Он понимал, что всё это лишь попытка скрыть свои истинные чувства. Когда-то они уже это проходили. Когда-то очень-очень давно, после чего решили навсегда остаться вместе. После чего академик навсегда стал пожизненно-посмертным главой Тибидохса.
Это было около двух с половиной тысяч лет назад. Медузия тогда активно занималась изучением нежити и только начинала преподавать нежитеведение ученикам. Древнир планировал отойти от дел директора школы и передать бразды правления своему любимому ученику, но Сарданапал, часто вступающий в бой с Мраком, не спешил оседать на месте и сопротивлялся выбору учителя.
У них с Медузией всё только начиналось. Сарданапал помнил то чувство, когда каждая встреча была настолько долгожданной, что любое ожидание сводило с ума, и все желания сводились к одному: быть всегда вместе. С тех пор мало, что изменилось, но тогда это ощущалось острее, и любая разлука была сродни пытке.
И тем не менее кто-то должен был бороться с Мраком, заточать Хаос за Жуткие Ворота и стоять на страже порядка. Он не мыслил себя без этого. Не представлял, что будет делать, если вдруг согласиться на пост пожизненно-посмертного главы Тибидохса. Он старался проводить как можно больше времени в школе. Он старался проводить как можно больше времени с ней. И всё же им приходилось надолго разлучаться.
Они оба понимали, что так надо. Мучились и страдали от тоски друг по другу, но понимали, что не могут иначе. Не сейчас…
Казалось бы, они оба обговорили этот вопрос и всё решили. Но с каждым разом, когда он возвращался в Тибидохс после очередного похода… С каждым разом, когда он снова видел её, в ней что-то как будто бы менялось. С каждым разом всё больше.
Она как-то странно на него смотрела.

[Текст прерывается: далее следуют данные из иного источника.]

(* ===== verification/Db.v ===== *)
(** * Tables and queries (backend/app/db/models.py)

    The rows of the tables the closure path reads and writes, with the columns that path uses
    (a column no modelled code reads or writes is left out), and the queries as functions on a
    table.  A table is the list of its rows in storage order: a SELECT without ORDER BY returns
    them in an order the code must not rely on.  Enum columns hold raw text, as in PostgreSQL;
    JSONB columns hold [pyval]s; a time stamp is a number of time units. *)

From stdpp Require Import prelude strings gmap sorting pretty.
From S2P Require Import Prelude.

(** ** Rows *)

Record SecurityEventRow : Type := {
  se_event_id : string;
  se_event_type : string;
  se_source_type : option string;
  se_created_at : Z;
  se_status : string;
  se_severity : string;
  se_final_verdict : string;
  se_creation_source_ref : pyval;
  se_source_reference_snapshots : list pyval;
  se_disposition_source_ref : option pyval;
  se_disposition_policy : string;
  se_updated_at : Z;
  se_closed_at : option Z;
  se_replan_count : Z;
  se_degraded_flags : list string;
  se_escalated : bool;
  se_external_unsynced : bool;
  se_event_context_snapshot : option pyval;
  se_row_version : Z
}.

Record ActionRow : Type := {
  act_action_id : string;
  act_event_id : string;
  act_plan_revision : Z;
  act_action_fingerprint : string;
  act_action_category : string;
  act_tool_name : string;
  act_action_level : string;
  act_execution_phase : string;
  act_activation_condition : option string;
  act_approved_terminal_dispositions : list pyval;
  act_status : string;
  act_impact_assessment : option pyval;
  act_playbook_ref : option pyval;
  act_action_template_snapshot : option pyval;
  act_execution_owner : option string;
  act_execution_job_id : option string;
  act_writeback_required : bool;
  act_writeback_applicable : bool;
  act_writeback_readiness : string;
  act_writeback_status : option string;
  act_superseded_by_revision : option Z;
  act_executed_at : option Z;
  act_updated_at : Z
}.

Record JobRow : Type := {
  job_job_id : string;
  job_event_id : string;
  job_action_id : string;
  job_provider_name : string;
  job_idempotency_key : string;
  job_provider_job_id : option string;
  job_status : string;
  job_claimed_by : option string;
  job_lease_expires_at : option Z;
  job_poll_after_ms : option Z;
  job_attempt : Z;
  job_provider_code : option string;
  job_provider_message : option string;
  job_raw_result : list (string * pyval);
  job_updated_at : Z;
  job_started_at : option Z;
  job_finished_at : option Z
}.

Record OutboxRow : Type := {
  ob_outbox_id : string;
  ob_writeback_id : string;
  ob_disposition_id : string;
  ob_action_id : string;
  ob_event_id : string;
  ob_closure_cycle : Z;
  ob_source_record_id : string;
  ob_source_locator_hash : string;
  ob_source_sequence : Z;
  ob_intent_kind : string;
  ob_logical_slot : string;
  ob_supersedes_disposition_id : option string;
  ob_superseded_by_disposition_id : option string;
  ob_idempotency_key : string;
  ob_command_payload : list (string * pyval);
  ob_command_payload_sha256 : string;
  ob_delivery_status : string;
  ob_latest_writeback_status : option string;
  ob_attempt : Z;
  ob_next_retry_at : option Z;
  ob_locked_by : option string;
  ob_locked_at : option Z;
  ob_lease_expires_at : option Z;
  ob_last_error_code : option string;
  ob_last_error_detail : option string;
  ob_created_at : Z;
  ob_updated_at : Z;
  ob_delivered_at : option Z
}.

Record ReceiptRow : Type := {
  rc_writeback_id : string;
  rc_sequence : Z;
  rc_disposition_id : string;
  rc_action_id : string;
  rc_source_record_id : string;
  rc_status : string;
  rc_confirmation_evidence : option string;
  rc_provider_record_id : option string;
  rc_provider_job_id : option string;
  rc_provider_code : option string;
  rc_provider_message : option string;
  rc_observed_at : option Z;
  rc_submitted_at : option Z;
  rc_confirmed_at : option Z;
  rc_target_results : list pyval;
  rc_raw_result : list (string * pyval);
  rc_truncated : bool;
  rc_simulated : bool
}.

Record TargetResultRow : Type := {
  tr_job_id : string;
  tr_attempt : Z;
  tr_canonical_target : string;
  tr_status : string;
  tr_code : option string;
  tr_message : option string;
  tr_artifact_id : option string;
  tr_raw_result : list (string * pyval)
}.

Record ReportRow : Type := {
  rp_report_id : string;
  rp_event_id : string
}.

Record AuditLogRow : Type := {
  al_id : Z;
  al_event_id : string;
  al_from_status : option string;
  al_to_status : option string;
  al_operator : option string;
  al_reason : option string;
  al_created_at : Z
}.

Record JournalRow : Type := {
  jn_event_id : string;
  jn_field_name : string;
  jn_value : option pyval;
  jn_version : Z
}.

Record ApprovalRow : Type := {
  ap_approval_id : string;
  ap_action_id : string;
  ap_event_id : string;
  ap_plan_revision : Z;
  ap_approval_cycle : Z;
  ap_decision_id : option string;
  ap_required_level : string;
  ap_decision : string;
  ap_operator : option string;
  ap_comment : option string;
  ap_detail : option (list (string * pyval));
  ap_requested_at : Z;
  ap_decided_at : option Z;
  ap_timeout_at : option Z
}.

(** The database.  [db_versions] is [event_context_field_version]; [db_source_sequences] is the
    column [next_outbox_sequence] of [source_object] by primary key; [db_next_audit_id] is the
    identity column of [event_audit_log]. *)
Record Db : Type := {
  db_events : gmap string SecurityEventRow;
  db_actions : list ActionRow;
  db_jobs : list JobRow;
  db_outboxes : list OutboxRow;
  db_receipts : list ReceiptRow;
  db_target_results : list TargetResultRow;
  db_source_sequences : gmap string Z;
  db_reports : list ReportRow;
  db_approvals : list ApprovalRow;
  db_audit : list AuditLogRow;
  db_journal : list JournalRow;
  db_versions : gmap (string * string) Z;
  db_next_audit_id : Z
}.

Definition empty_db : Db := {|
  db_events := ∅; db_actions := []; db_jobs := []; db_outboxes := []; db_receipts := [];
  db_target_results := []; db_source_sequences := ∅;
  db_reports := []; db_approvals := []; db_audit := []; db_journal := []; db_versions := ∅; db_next_audit_id := 1
|}.

(** Replacing one table. *)
Definition db_with_events (events : gmap string SecurityEventRow) (db : Db) : Db := {|
  db_events := events; db_actions := db_actions db; db_jobs := db_jobs db;
  db_outboxes := db_outboxes db; db_receipts := db_receipts db;
  db_target_results := db_target_results db; db_source_sequences := db_source_sequences db;
  db_reports := db_reports db; db_approvals := db_approvals db;
  db_audit := db_audit db; db_journal := db_journal db; db_versions := db_versions db;
  db_next_audit_id := db_next_audit_id db
|}.

Definition db_with_executions (actions : list ActionRow) (jobs : list JobRow) (db : Db) : Db := {|
  db_events := db_events db; db_actions := actions; db_jobs := jobs;
  db_outboxes := db_outboxes db; db_receipts := db_receipts db;
  db_target_results := db_target_results db; db_source_sequences := db_source_sequences db;
  db_reports := db_reports db; db_approvals := db_approvals db;
  db_audit := db_audit db; db_journal := db_journal db; db_versions := db_versions db;
  db_next_audit_id := db_next_audit_id db
|}.

Definition db_with_audit (audit : list AuditLogRow) (next : Z) (db : Db) : Db := {|
  db_events := db_events db; db_actions := db_actions db; db_jobs := db_jobs db;
  db_outboxes := db_outboxes db; db_receipts := db_receipts db;
  db_target_results := db_target_results db; db_source_sequences := db_source_sequences db;
  db_reports := db_reports db; db_approvals := db_approvals db;
  db_audit := audit; db_journal := db_journal db; db_versions := db_versions db;
  db_next_audit_id := next
|}.

Definition db_with_journal (journal : list JournalRow) (versions : gmap (string * string) Z)
    (db : Db) : Db := {|
  db_events := db_events db; db_actions := db_actions db; db_jobs := db_jobs db;
  db_outboxes := db_outboxes db; db_receipts := db_receipts db;
  db_target_results := db_target_results db; db_source_sequences := db_source_sequences db;
  db_reports := db_reports db; db_approvals := db_approvals db;
  db_audit := db_audit db; db_journal := journal; db_versions := versions;
  db_next_audit_id := db_next_audit_id db
|}.

Definition db_with_outboxes (outboxes : list OutboxRow) (sequences : gmap string Z) (db : Db) :
    Db := {|
  db_events := db_events db; db_actions := db_actions db; db_jobs := db_jobs db;
  db_outboxes := outboxes; db_receipts := db_receipts db;
  db_target_results := db_target_results db; db_source_sequences := sequences;
  db_reports := db_reports db; db_approvals := db_approvals db;
  db_audit := db_audit db; db_journal := db_journal db; db_versions := db_versions db;
  db_next_audit_id := db_next_audit_id db
|}.

Definition db_with_results (receipts : list ReceiptRow) (targets : list TargetResultRow)
    (db : Db) : Db := {|
  db_events := db_events db; db_actions := db_actions db; db_jobs := db_jobs db;
  db_outboxes := db_outboxes db; db_receipts := receipts;
  db_target_results := targets; db_source_sequences := db_source_sequences db;
  db_reports := db_reports db; db_approvals := db_approvals db;
  db_audit := db_audit db; db_journal := db_journal db; db_versions := db_versions db;
  db_next_audit_id := db_next_audit_id db
|}.

Definition db_with_approvals (approvals : list ApprovalRow) (db : Db) : Db := {|
  db_events := db_events db; db_actions := db_actions db; db_jobs := db_jobs db;
  db_outboxes := db_outboxes db; db_receipts := db_receipts db;
  db_target_results := db_target_results db; db_source_sequences := db_source_sequences db;
  db_reports := db_reports db; db_approvals := approvals;
  db_audit := db_audit db; db_journal := db_journal db; db_versions := db_versions db;
  db_next_audit_id := db_next_audit_id db
|}.

(** ** Python values of columns *)

(** [int(x or d)] *)
Definition int_or (x d : Z) : Z := if x ==? 0%Z then d else x.

(** [bool(s)] of an optional text column: NULL and the empty string are false. *)
Definition truthy_str (o : option string) : bool :=
  match o with Some s => s !=? ""%string | None => false end.

(** [str(v)].  The text of a container is abbreviated: the code only compares [str(v)] with enum
    values, none of which starts with a bracket. *)
Definition py_str (v : pyval) : string :=
  match v with
  | VNone => "None"
  | VBool true => "True"
  | VBool false => "False"
  | VInt z => pretty z
  | VStr s => s
  | VList _ => "[...]"
  | VDict _ => "{...}"
  end.

(** [E(raw)] with [except ValueError: d] *)
Definition enum_or {A} `{StrEnum A} (raw : string) (d : A) : A := default d (enum_of_value raw).

(** ** Queries *)

(** [SELECT max(key)] *)
Fixpoint max_of {A} (key : A → Z) (l : list A) : option Z :=
  match l with
  | [] => None
  | x :: l' => match max_of key l' with
               | Some m => Some (Z.max (key x) m)
               | None => Some (key x)
               end
  end.

(** [ORDER BY key DESC LIMIT 1] *)
Fixpoint last_by {A} (key : A → Z) (l : list A) : option A :=
  match l with
  | [] => None
  | x :: l' => match last_by key l' with
               | Some y => if (key y <? key x)%Z then Some x else Some y
               | None => Some x
               end
  end.

Lemma max_of_None {A} (key : A → Z) l : max_of key l = None ↔ l = [].
Proof. destruct l; cbn; [done|]. split; [|done]. by case_match. Qed.

Lemma max_of_Some {A} (key : A → Z) l m :
  max_of key l = Some m → (∃ x, x ∈ l ∧ key x = m) ∧ ∀ x, x ∈ l → (key x ≤ m)%Z.
Proof.
  revert m. induction l as [|x l IH]; cbn; [done|]. intros m.
  destruct (max_of key l) as [m'|] eqn:E; intros [= <-].
  - destruct (IH _ eq_refl) as [(y & Hy & <-) Hm]. split.
    + destruct (Z.max_spec (key x) (key y)) as [[_ ->]|[_ ->]]; set_solver.
    + intros z [->|Hz]%elem_of_cons; [lia|]. specialize (Hm z Hz). lia.
  - apply max_of_None in E as ->. split; [set_solver|].
    intros z ->%list_elem_of_singleton. lia.
Qed.

Lemma last_by_None {A} (key : A → Z) l : last_by key l = None ↔ l = [].
Proof. destruct l; [done|]. cbn. split; [|done]. by repeat case_match. Qed.

Lemma last_by_Some {A} (key : A → Z) l x :
  last_by key l = Some x → x ∈ l ∧ ∀ y, y ∈ l → (key y ≤ key x)%Z.
Proof.
  revert x. induction l as [|y l IH]; cbn; [done|]. intros x.
  destruct (last_by key l) as [z|] eqn:E.
  - destruct (IH z eq_refl) as [Hz Hmax]. destruct (Z.ltb_spec (key z) (key y)); intros [= <-].
    + split; [set_solver|]. intros w [->|Hw]%elem_of_cons; [lia|]. specialize (Hmax w Hw). lia.
    + split; [set_solver|]. intros w [->|Hw]%elem_of_cons; [lia|]. by apply Hmax.
  - apply last_by_None in E as ->. intros [= <-]. split; [set_solver|].
    intros w ->%list_elem_of_singleton. lia.
Qed.

(** [session.get(Model, pk)] on a list table. *)
Definition get_by {A} (pk : A → string) (k : string) (l : list A) : option A :=
  List.find (λ x, pk x ==? k) l.

Lemma get_by_Some {A} (pk : A → string) k l x :
  get_by pk k l = Some x → x ∈ l ∧ pk x = k.
Proof.
  intros [Hin Hk]%List.find_some. bool_props. by rewrite list_elem_of_In.
Qed.

(** [UPDATE ... WHERE pk = k] with the new row. *)
Definition update_by {A} (pk : A → string) (row : A) (l : list A) : list A :=
  map (λ x, if pk x ==? pk row then row else x) l.

(** Where clauses: [List.filter] with a boolean test, in storage order. *)
Lemma in_where {A} (p : A → bool) l x : x ∈ List.filter p l ↔ x ∈ l ∧ p x = true.
Proof. by rewrite !list_elem_of_In, List.filter_In. Qed.

Lemma where_nil {A} (p : A → bool) l : List.filter p l = [] ↔ ∀ x, x ∈ l → p x = false.
Proof.
  split.
  - intros Hn x Hx. destruct (p x) eqn:Hp; [|done].
    assert (x ∈ List.filter p l) as Hf by by apply in_where.
    rewrite Hn in Hf. by apply elem_of_nil in Hf.
  - intros Hp. destruct (List.filter p l) as [|x l'] eqn:E; [done|].
    assert (x ∈ List.filter p l) as [Hx Hpx]%in_where by (rewrite E; set_solver).
    by rewrite Hp in Hpx.
Qed.

(** ** The context journal *)

Definition journal_row_of (event_id field_name : string) (j : JournalRow) : bool :=
  (jn_event_id j ==? event_id) && (jn_field_name j ==? field_name).

(** [SELECT value ... ORDER BY version DESC LIMIT 1]: a NULL value reads as no value. *)
Definition latest_journal_value (db : Db) (event_id field_name : string) : option pyval :=
  last_by jn_version
    (List.filter (journal_row_of event_id field_name) (db_journal db)) ≫= jn_value.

Каждый раз, когда Сарданапал спрашивал её об этом, она отмалчивалась, отводила взгляд и неизменно повторяла, что «всё в порядке». Но вопреки словам, в глазах её читалась какая-то тоска, боль и страх. Он не знал, как интерпретировать этот взгляд… А она продолжала молчать.
Они прожили так четыре года, встречаясь украдкой в перерывах между его бесконечными походами. А потом он внезапно решил остаться навсегда и принять должность директора школы и никогда больше не отлучаться. Разве что на пару дней в Магщество.
Медузия не знала, почему вдруг он так внезапно поменял своё решение, да и не стремилась узнать. Но как только он принял это решение и озвучил его ей, тот самый взгляд исчез, сменившись умиротворением, спокойствием и тихим счастьем.
Она так и не узнала, что когда он вернулся в последний раз, он застал её спящей на диване в собственном кабинете. Он знал, что иногда она приходит сюда работать в его отсутствие и задерживается допоздна. Иногда засыпает прямо здесь… Но никогда не заставал её, когда возвращался.
Она лежала, свернувшись калачиком и поджав под себя ноги, и во сне прижимала к себе его тёмно-синюю вельветовую рубашку, которую он потерял ещё три года назад. Она выглядела очень уставшей и изредка морщила лоб сквозь сон, как будто ей снились плохие сны. Сарданапал едва заметно шевельнул пальцами, и она сразу же расслабилась и как будто бы погрузилась в более глубокий сон. Он взял с кресла напротив всегда лежавший там плед оранжевого цвета и прикрыл её, отмечая, что она сразу же перестала ёжиться. На кофейном столике возле дивана были разложены квартальные отчёты, которые она, очевидно, решила перепроверить заранее перед отправкой в Магщество.
Сарданапал подошёл ближе и сложил их в аккуратную стопку, как вдруг из-под одного отчёта выпало несколько вдвое сложенных листков пергамента. Он сначала не придал им большого значения, подумал, что это заметки и исправления Медузии, но как только развернул их, понял, что это совсем не заметки, а кое-что глубоко личное. Он подумал, что правильнее будет отложить письмо и уже собирался это сделать, как увидел собственное имя в первой строчке.
И уже не смог остановиться…
Он медленно сел в кресло, продолжая с жадностью читать письмо. Её письмо… Адресованное ему. Письмо, которое она так и не отправила и отправлять не собиралась. Последнее письмо из множества написанных и не отправленных.
Столько боли было в этот письме, столько страха, столько скрытой мольбы и надежд! Он даже не знал, что за её лёгкими, временами грустными улыбками, за её слишком крепкими объятиями, за пылкими поцелуями скрывается такой вулкан эмоций. Теперь стало понятно, что именно скрывал её взгляд. Сейчас всё встало на свои места…
Пока она спала, он нашёл маленькую коробочку с другими её письмами. Это был единственный раз, когда он пренебрёг её личными границами и так вломился в её секреты. Позже он корил себя за несдержанность, за то, что поступил так подло. Но знал, что поступил бы так снова, поскольку только так он узнал, что она хочет, но не может ему сказать. Только так он узнал, в какую войну с собой она вступает каждый божий день, пока его нет рядом.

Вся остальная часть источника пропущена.